Repeat the entire listing below exactly.

[Exercise data — start]

(** A loop whose variant starts below the bound terminates. *)
Lemma sm_while_rule {St A B} (I : A → St → Prop) v (step : A → sm St (A + B)) Q E d a σ :
  loop_body I v step Q E → I a σ → (v a σ < 2 ^ Z.of_nat d)%Z →
  match sm_while d step a σ with
  | (Ok b, σ') => Q b σ'
  | (Throw e, σ') => E e σ'
  | (Stuck, _) => False
  end.
Proof.
  intros Hbody Ha Hv. unfold sm_while. rewrite sm_bind_run.
  pose proof (sm_loop_rule I v step Q E d a σ Hbody Ha) as H.
  destruct (sm_loop d step a σ) as [[[a1|b]|e|] σ1]; [|done..]. destruct H as [_ H]. lia.
Qed.

(** * Machine integers *)

Definition u32 (x : Z) : Z := (x mod 2 ^ 32)%Z.
Definition u64 (x : Z) : Z := (x mod 2 ^ 64)%Z.
Definition u32_max : Z := (2 ^ 32 - 1)%Z.

Lemma u32_range x : (0 ≤ u32 x < 2 ^ 32)%Z.
Proof. apply Z.mod_pos_bound. lia. Qed.

Lemma u64_range x : (0 ≤ u64 x < 2 ^ 64)%Z.
Proof. apply Z.mod_pos_bound. lia. Qed.

Lemma u32_id x : (0 ≤ x < 2 ^ 32)%Z → u32 x = x.
Proof. apply Z.mod_small. Qed.

Lemma u64_id x : (0 ≤ x < 2 ^ 64)%Z → u64 x = x.
Proof. apply Z.mod_small. Qed.

Lemma u32_pred x : u32 x ≠ 0%Z → u32 (x - 1) = (u32 x - 1)%Z.
Proof.
  intros Hx. pose proof (u32_range x) as Hr. unfold u32 in *. symmetry.
  apply Z.mod_unique_pos with (q := (x / 2 ^ 32)%Z); [lia|].
  pose proof (Z.div_mod x (2 ^ 32) ltac:(lia)). lia.
Qed.

Lemma u32_sub_zero a b : (0 ≤ a < 2 ^ 32)%Z → (0 ≤ b < 2 ^ 32)%Z → u32 (a - b) = 0%Z → a = b.
Proof.
  intros Ha Hb Hz. unfold u32 in Hz. destruct (Z.le_gt_cases b a).
  - rewrite Z.mod_small in Hz; lia.
  - rewrite <- (Z.mod_add _ 1) in Hz by lia. rewrite Z.mod_small in Hz; lia.
Qed.

Lemma u32_sub_r x y : u32 (x - u32 y) = u32 (x - y).
Proof. unfold u32. by rewrite Zminus_mod_idemp_r. Qed.

Lemma u64_add_l x y : u64 (u64 x + y) = u64 (x + y).
Proof. unfold u64. by rewrite Zplus_mod_idemp_l. Qed.

Lemma u64_add_r x y : u64 (x + u64 y) = u64 (x + y).
Proof. unfold u64. by rewrite Zplus_mod_idemp_r. Qed.

Lemma u64_sub_l x y : u64 (u64 x - y) = u64 (x - y).
Proof. unfold u64. by rewrite Zminus_mod_idemp_l. Qed.

Lemma u64_sub_r x y : u64 (x - u64 y) = u64 (x - y).
Proof. unfold u64. by rewrite Zminus_mod_idemp_r. Qed.

#[export] Hint Resolve u32_range u64_range : boostlog.

(** * Characters and strings

    A [std::string] is a list of [char]; a literal of the source is written
    as a Rocq string and converted by [str_lit]. *)

Abbreviation str := (list ascii).

Definition str_lit (s : string) : str := list_ascii_of_string s.

(** The text that a pointer to the characters of the string stands for where a
    zero ends it. *)
Fixpoint c_str (s : str) : str :=
  match s with
  | [] => []
  | c :: s => if decide (c = Ascii.zero) then [] else c :: c_str s
  end.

[Exercise data — finish]

Task result:
(** A loop whose variant starts below the bound terminates. *)
Lemma sm_while_rule {St A B} (I : A → St → Prop) v (step : A → sm St (A + B)) Q E d a σ :
  loop_body I v step Q E → I a σ → (v a σ < 2 ^ Z.of_nat d)%Z →
  match sm_while d step a σ with
  | (Ok b, σ') => Q b σ'
  | (Throw e, σ') => E e σ'
  | (Stuck, _) => False
  end.
Proof.
  intros Hbody Ha Hv. unfold sm_while. rewrite sm_bind_run.
  pose proof (sm_loop_rule I v step Q E d a σ Hbody Ha) as H.
  destruct (sm_loop d step a σ) as [[[a1|b]|e|] σ1]; [|done..]. destruct H as [_ H]. lia.
Qed.

(** * Machine integers *)

Definition u32 (x : Z) : Z := (x mod 2 ^ 32)%Z.
Definition u64 (x : Z) : Z := (x mod 2 ^ 64)%Z.
Definition u32_max : Z := (2 ^ 32 - 1)%Z.

Lemma u32_range x : (0 ≤ u32 x < 2 ^ 32)%Z.
Proof. apply Z.mod_pos_bound. lia. Qed.

Lemma u64_range x : (0 ≤ u64 x < 2 ^ 64)%Z.
Proof. apply Z.mod_pos_bound. lia. Qed.

Lemma u32_id x : (0 ≤ x < 2 ^ 32)%Z → u32 x = x.
Proof. apply Z.mod_small. Qed.

Lemma u64_id x : (0 ≤ x < 2 ^ 64)%Z → u64 x = x.
Proof. apply Z.mod_small. Qed.

Lemma u32_pred x : u32 x ≠ 0%Z → u32 (x - 1) = (u32 x - 1)%Z.
Proof.
  intros Hx. pose proof (u32_range x) as Hr. unfold u32 in *. symmetry.
  apply Z.mod_unique_pos with (q := (x / 2 ^ 32)%Z); [lia|].
  pose proof (Z.div_mod x (2 ^ 32) ltac:(lia)). lia.
Qed.

Lemma u32_sub_zero a b : (0 ≤ a < 2 ^ 32)%Z → (0 ≤ b < 2 ^ 32)%Z → u32 (a - b) = 0%Z → a = b.
Proof.
  intros Ha Hb Hz. unfold u32 in Hz. destruct (Z.le_gt_cases b a).
  - rewrite Z.mod_small in Hz; lia.
  - rewrite <- (Z.mod_add _ 1) in Hz by lia. rewrite Z.mod_small in Hz; lia.
Qed.

Lemma u32_sub_r x y : u32 (x - u32 y) = u32 (x - y).
Proof. unfold u32. by rewrite Zminus_mod_idemp_r. Qed.

Lemma u64_add_l x y : u64 (u64 x + y) = u64 (x + y).
Proof. unfold u64. by rewrite Zplus_mod_idemp_l. Qed.

Lemma u64_add_r x y : u64 (x + u64 y) = u64 (x + y).
Proof. unfold u64. by rewrite Zplus_mod_idemp_r. Qed.

Lemma u64_sub_l x y : u64 (u64 x - y) = u64 (x - y).
Proof. unfold u64. by rewrite Zminus_mod_idemp_l. Qed.

Lemma u64_sub_r x y : u64 (x - u64 y) = u64 (x - y).
Proof. unfold u64. by rewrite Zminus_mod_idemp_r. Qed.

#[export] Hint Resolve u32_range u64_range : boostlog.

(** * Characters and strings

    A [std::string] is a list of [char]; a literal of the source is written
    as a Rocq string and converted by [str_lit]. *)

Abbreviation str := (list ascii).

Definition str_lit (s : string) : str := list_ascii_of_string s.

(** The text that a pointer to the characters of the string stands for where a
    zero ends it. *)
Fixpoint c_str (s : str) : str :=
  match s with
  | [] => []
  | c :: s => if decide (c = Ascii.zero) then [] else c :: c_str s
  end.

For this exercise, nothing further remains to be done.